(The records Opens)
(** * Flag Finder: a shallow embedding of [flag_finder.py]

    The development follows the Python module function by function.  Text is
    a list of Unicode code points, the [FlagFinder] object and the standard
    output form the state of a small state-and-exception monad, and the
    collaborators of the program (file system, HTTP session, HTML parser,
    [urljoin]) are gathered in a record [World], whose answers depend on
    the arguments of the call only: reading a file, a request, the parser
    and [urljoin] either answer or raise an exception.  The command line
    comes to [main] as [argparse] reads it.  Writing to the standard
    output is taken never to fail. *)

From Stdlib Require Import ZArith NArith List String Ascii Lia DecimalString.
From stdpp Require Import base tactics option list sets gmap sorting.

Local Open Scope list_scope.

(** ** Python text *)

(** A Python [str] is a sequence of code points. *)
Abbreviation codepoint := N (only parsing).
Abbreviation str := (list N) (only parsing).

(** A string literal of the program, as a [str]. *)
Definition lit (s : string) : str := map N_of_ascii (list_ascii_of_string s).

(** [len(x)] and truthiness of the values the program tests. *)
Definition truthy_str (s : str) : bool :=
  match s with [] => false | _ :: _ => true end.

Definition truthy_list {A} (l : list A) : bool :=
  match l with [] => false | _ :: _ => true end.

Definition truthy_opt {A} (t : A -> bool) (o : option A) : bool :=
  match o with None => false | Some a => t a end.

(** [str(n)] for a non-negative integer. *)
Definition str_of_nat (n : nat) : str :=
  lit (NilZero.string_of_uint (Nat.to_uint n)).

(** [s.endswith(suffix)]. *)
Definition endswith (s suffix : str) : bool :=
  (length suffix <=? length s)%nat
  && bool_decide (drop (length s - length suffix) s = suffix).

(** ** The regular-expression engine

    The pattern of the program only needs literals, negated literals and a
    greedy repetition of a one-character node; the nodes carry the names
    they have in the compiled form of Python's [re] module. *)
Module Re.

Inductive charnode : Type :=
| LITERAL (c : codepoint)
| NOT_LITERAL (c : codepoint).

Inductive node : Type :=
| Single (cn : charnode)
| MAX_REPEAT (lo : nat) (cn : charnode).

Definition pattern := list node.

Definition char_matches (cn : charnode) (c : codepoint) : bool :=
  match cn with
  | LITERAL x => bool_decide (c = x)
  | NOT_LITERAL x => negb (bool_decide (c = x))
  end.

(** Length of the longest run of characters at the head of [s] that
    [cn] accepts. *)
Fixpoint run_length (cn : charnode) (s : str) : nat :=
  match s with
  | c :: s' => if char_matches cn c then S (run_length cn s') else 0
  | [] => 0
  end.

(** Greedy repetition with backtracking: try the continuation after [k]
    characters, then after [k-1], down to [lo]. *)
Fixpoint backtrack (k lo : nat) (cont : nat -> option nat) : option nat :=
  if (k <? lo)%nat then None
  else match cont k with
       | Some m => Some (k + m)%nat
       | None => match k with
                 | O => None
                 | S k' => backtrack k' lo cont
                 end
       end.

(** [match_at p s]: the length of the match of [p] anchored at the head
    of [s], if there is one. *)
Fixpoint match_at (p : pattern) (s : str) : option nat :=
  match p with
  | [] => Some O
  | Single cn :: p' =>
      match s with
      | c :: s' =>
          if char_matches cn c then option_map S (match_at p' s') else None
      | [] => None
      end
  | MAX_REPEAT lo cn :: p' =>
      backtrack (run_length cn s) lo (fun k => match_at p' (drop k s))
  end.

(** [pattern.findall(text)]: scan left to right, report the leftmost
    match, resume after it ([skip] characters of the current match are
    still to be passed over). An empty match advances by one character. *)
Fixpoint scan (p : pattern) (skip : nat) (s : str) : list str :=
  match s with
  | [] => match skip, match_at p [] with
          | O, Some _ => [[]]
          | _, _ => []
          end
  | _ :: s' =>
      match skip with
      | S k => scan p k s'
      | O => match match_at p s with
             | Some n => take n s :: scan p (pred n) s'
             | None => scan p 0 s'
             end
      end
  end.
(** * Chunk-level precision, recall and F1 for BIO-tagged sequences

    A shallow embedding of [calculateF1] and of its inner function
    [get_entities] from [12.ner/SequenceLabelingBiLSTM.ipynb], and the
    properties of the two that the specification of the scorer states.

    Python values are modelled as follows.
    - [str] is [string]; [tag.split("-")] is [str_split "-" tag].
    - [int] is [Z], so that [w_idx-1] and [len(sent)-1] are the integer
      subtractions the source performs (no truncation at zero).
    - a variable holding [None] or a value is an [option]; the local name
      [cat], which is unbound until its first assignment, is an [option]
      too and reading it while unbound raises.  The temporary [end] is
      written and never read again, so it is not kept.
    - a tuple [(s_idx, start, end, startCat)] is a 4-tuple whose last field
      is whatever [startCat] holds, hence an [option string].
    - [for i in range(len(xs))] with [x=xs[i]] is a recursion on [xs] that
      carries the index [i].
    - [set(...)] is a [gset]; [len] of a set is [size].
    - exceptions are the [Raise] results of the monad [py].
    - the numbers of the metrics are behind the class [PyNumber], with two
      instances: exact rationals [Qc], where rounding is abstracted away,
      and IEEE binary64 [float], which is what Python computes with. *)

From Stdlib Require Import ZArith QArith Qcanon Ascii String Lia.
From Stdlib Require Import Floats Numbers.Cyclic.Int63.Uint63.
From stdpp Require Import gmap strings list sorting.

#[local] Open Scope string_scope.
#[local] Open Scope list_scope.
#[local] Open Scope Z_scope.

(** ** Exceptions *)

Inductive exn : Set :=
| UnboundLocalError
| ZeroDivisionError.

Inductive py (A : Type) : Type :=
| Ok (a : A)
| Raise (e : exn).
Arguments Ok {A} a.
Arguments Raise {A} e.

#[global] Instance py_ret : MRet py := @Ok.
#[global] Instance py_bind : MBind py := λ A B f m,
  match m with
  | Ok a => f a
  | Raise e => Raise e
  end.

(** ** Strings *)

(** [s.split(sep)] for a one-character separator: [k] occurrences of [sep]
    give [k+1] parts, empty parts included. *)
Fixpoint str_split (sep : ascii) (s : string) : list string :=
  match s with
  | EmptyString => [EmptyString]
  | String c s' =>
      if decide (c = sep) then EmptyString :: str_split sep s'
      else match str_split sep s' with
           | p :: ps => String c p :: ps
           | [] => [String c EmptyString]
           end
  end.

(** ** Chunks and the local variables of [get_entities] *)

Abbreviation chunk := (Z * Z * Z * option string)%type.

Record locals : Type := Locals {
  ents : list chunk;
  start : option Z;
  startCat : option string;
  cat : option string   (* [None]: the name is not bound yet *)
}.

Definition set_cat (c : option string) (st : locals) : locals :=
  {| ents := ents st; start := start st; startCat := startCat st; cat := c |}.

Definition close_chunk (s_idx end_ : Z) (st : locals) : locals :=
  match start st with
  | Some b =>
      {| ents := ents st ++ [(s_idx, b, end_, startCat st)];
         start := None; startCat := None; cat := cat st |}
  | None => st
  end.

Definition open_chunk (w_idx : Z) (st : locals) : py locals :=
  match cat st with
  | Some c =>
      Ok {| ents := ents st; start := Some w_idx; startCat := Some c;
            cat := cat st |}
  | None => Raise UnboundLocalError
  end.

(** [parse_tag tag c] is the pair ([BIO], [cat]) after
    [[
      parts=tag.split("-")
      BIO="O"
      if len(parts) == 2:
          BIO=parts[0]
          cat=parts[1]
    ]]
    when [cat] was [c] before. *)
Definition parse_tag (tag : string) (c : option string)
  : string * option string :=
  match str_split "-" tag with
  | [p0; p1] => (p0, Some p1)
  | _ => ("O", c)
  end.

(** The body of [for w_idx in range(len(sent))], with [tag=sent[w_idx]]. *)
Definition word_body (s_idx w_idx : Z) (tag : string) (st : locals)
  : py locals :=
  let '(BIO, c) := parse_tag tag (cat st) in
  let st1 := set_cat c st in
  let st2 :=
    if bool_decide (BIO = "B") || bool_decide (BIO = "O")
    then close_chunk s_idx (w_idx - 1) st1
    else st1 in
  if bool_decide (BIO = "B") then open_chunk w_idx st2 else Ok st2.

(** The loop over the words of one sentence, from index [w_idx] on. *)
Fixpoint scan_words (s_idx w_idx : Z) (sent : list string) (st : locals)
  : py locals :=
  match sent with
  | [] => Ok st
  | tag :: rest =>
      st' ← word_body s_idx w_idx tag st;
      scan_words s_idx (w_idx + 1) rest st'
  end.

Definition reset_start (st : locals) : locals :=
  {| ents := ents st; start := None; startCat := None; cat := cat st |}.
(** * Tag type definitions cache: a shallow embedding of [tag_types.py]

    The development follows [custom_components/opendisplay/tag_types.py]:

    - [Py]: the fragment of Python's data and builtins the module relies on
      (JSON values, [dict.get], [in], [list()], [int(s, base)], exceptions);
    - [TagType]: the record class with its constructor, [to_dict],
      [from_dict] and [get];
    - [TagTypesManager]: the cache manager, written in a state-and-exception
      monad over the manager's fields and the outside world (the two stores,
      the legacy file, the clock and the network);
    - the theorems about them. *)

From Stdlib Require Import ZArith String Ascii List Bool Lia.
From stdpp Require Import base option list gmap strings pretty.

Local Open Scope string_scope.
Local Open Scope Z_scope.

(** ** Python values and builtins *)

Module Py.

(** A value as [json.loads] produces it (floats are left out: nothing in the
    module computes with them).  A [dict] keeps its items in insertion
    order; lookup takes the first item with the key. *)
#[warnings="-register-all"]
Inductive pyval : Type :=
| PNone
| PBool (b : bool)
| PInt (n : Z)
| PStr (s : string)
| PList (l : list pyval)
| PDict (d : list (string * pyval)).

Abbreviation dict := (list (string * pyval)).

(** The exceptions the module meets.  [JSONDecodeError] is a subclass of
    [ValueError]; [NetworkError] stands for what aiohttp raises and for the
    bare [Exception] raised on a bad HTTP status. *)
Inductive exn : Type :=
| TypeError | ValueError | KeyError | AttributeError
| JSONDecodeError | OSError | NetworkError.

(** A computation that returns or raises. *)
Inductive res (A : Type) : Type :=
| Ret (a : A)
| Raise (e : exn).
Arguments Ret {A} a.
Arguments Raise {A} e.

#[global] Instance res_ret : MRet res := fun _ a => Ret a.
#[global] Instance res_bind : MBind res := fun _ _ f r =>
  match r with Ret a => f a | Raise e => Raise e end.

Definition is_ret {A} (r : res A) : bool :=
  match r with Ret _ => true | Raise _ => false end.

(** [d[k]] for the first item with key [k]. *)
Fixpoint lookup_item (k : string) (d : dict) : option pyval :=
  match d with
  | [] => None
  | (k', v) :: d' => if String.eqb k k' then Some v else lookup_item k d'
  end.

(** [d.get(k, default)]: the stored value when the key is present, whatever
    that value is, and [default] only when the key is missing. *)
Definition dict_get (d : dict) (k : string) (default : pyval) : pyval :=
  match lookup_item k d with Some v => v | None => default end.

(** [k in d] *)
Definition dict_has (d : dict) (k : string) : bool :=
  match lookup_item k d with Some _ => true | None => false end.

(** The keys of a dict, each once, in order of first insertion. *)
Fixpoint dict_keys (d : dict) : list string :=
  match d with
  | [] => []
  | (k, _) :: d' => k :: filter (fun k' => k' ≠ k) (dict_keys d')
  end.

(** Truth value of an object, as [if x:] and [not x] test it. *)
Definition truthy (v : pyval) : bool :=
  match v with
  | PNone => false
  | PBool b => b
  | PInt n => negb (n =? 0)
  | PStr s => negb (String.eqb s "")
  | PList l => match l with [] => false | _ => true end
  | PDict d => match d with [] => false | _ => true end
  end.

(** [v == n] for an int [n]: [True == 1] holds in Python. *)
Definition eq_int (v : pyval) (n : Z) : bool :=
  match v with
  | PInt m => m =? n
  | PBool b => (if b then 1 else 0) =? n
  | _ => false
  end.

Definition chars (s : string) : list pyval :=
  (fun c => PStr (String c "")) <$> list_ascii_of_string s.

(** [iter(v)]: the items a [for] loop or [list()] runs through. *)
Definition py_iter (v : pyval) : res (list pyval) :=
  match v with
  | PList l => Ret l
  | PStr s => Ret (chars s)
  | PDict d => Ret (PStr <$> dict_keys d)
  | PNone | PBool _ | PInt _ => Raise TypeError
  end.

(** [list(v)] *)
Definition py_list (v : pyval) : res pyval := l ← py_iter v; mret (PList l).

Definition is_list (v : pyval) : bool :=
  match v with PList _ => true | _ => false end.

Fixpoint is_substring (sub s : string) : bool :=
  String.prefix sub s ||
  match s with
  | EmptyString => false
  | String _ s' => is_substring sub s'
  end.

Definition is_pystr (k : string) (v : pyval) : bool :=
  match v with PStr s => String.eqb s k | _ => false end.

(** [k in v] for a string [k]: key of a dict, element of a list, substring
    of a string; any other right operand is not iterable. *)
Definition py_in (k : string) (v : pyval) : res bool :=
  match v with
  | PDict d => Ret (dict_has d k)
  | PList l => Ret (existsb (is_pystr k) l)
  | PStr s => Ret (is_substring k s)
  | PNone | PBool _ | PInt _ => Raise TypeError
  end.

(** [v[k]] for a string [k] *)
Definition py_getitem (v : pyval) (k : string) : res pyval :=
  match v with
  | PDict d => match lookup_item k d with Some x => Ret x | None => Raise KeyError end
  | _ => Raise TypeError
  end.

(** [s.endswith(suffix)] *)
Definition endswith (s suffix : string) : bool :=
  let n := String.length s in
  let m := String.length suffix in
  (m <=? n)%nat && String.eqb (String.substring (n - m) m s) suffix.

(** [s[:-k]] *)
Definition drop_last (k : nat) (s : string) : string :=
  String.substring 0 (String.length s - k) s.

(** *** [int(s, base)]

    The text is an ASCII string: optional blanks, an optional sign, for base
    16 an optional [0x] or [0X] (one underscore may follow it), then digits
    with single underscores between them, then optional blanks. *)

Definition is_space (c : ascii) : bool :=
  let n := nat_of_ascii c in
  (n =? 32)%nat || ((9 <=? n)%nat && (n <=? 13)%nat).

Definition digit_val (c : ascii) : option Z :=
  let n := Z.of_nat (nat_of_ascii c) in
  if (48 <=? n) && (n <=? 57) then Some (n - 48)
  else if (97 <=? n) && (n <=? 122) then Some (n - 87)
  else if (65 <=? n) && (n <=? 90) then Some (n - 55)
  else None.

Definition is_underscore (c : ascii) : bool := (nat_of_ascii c =? 95)%nat.

(** The digit loop: [prev] tells that the previous character was an
    underscore, [seen] that a digit was read.  It stops at the first
    character that is neither a digit of the base nor an underscore. *)
Fixpoint scan_digits (base acc : Z) (prev seen : bool) (s : list ascii)
  : option (Z * list ascii) :=
  let stop := if prev then None else if seen then Some (acc, s) else None in
  match s with
  | [] => stop
  | c :: s' =>
      if is_underscore c then
        if prev then None else scan_digits base acc true seen s'
      else
        match digit_val c with
        | Some d =>
            if d <? base then scan_digits base (acc * base + d) false true s'
            else stop
        | None => stop
        end
  end.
(The records Closes)
◆ What to produce ◆
Search the entries above for "builtins". Return every line that has it.

◆ Response to the task ◆
    - [Py]: the fragment of Python's data and builtins the module relies on
(** ** Python values and builtins *)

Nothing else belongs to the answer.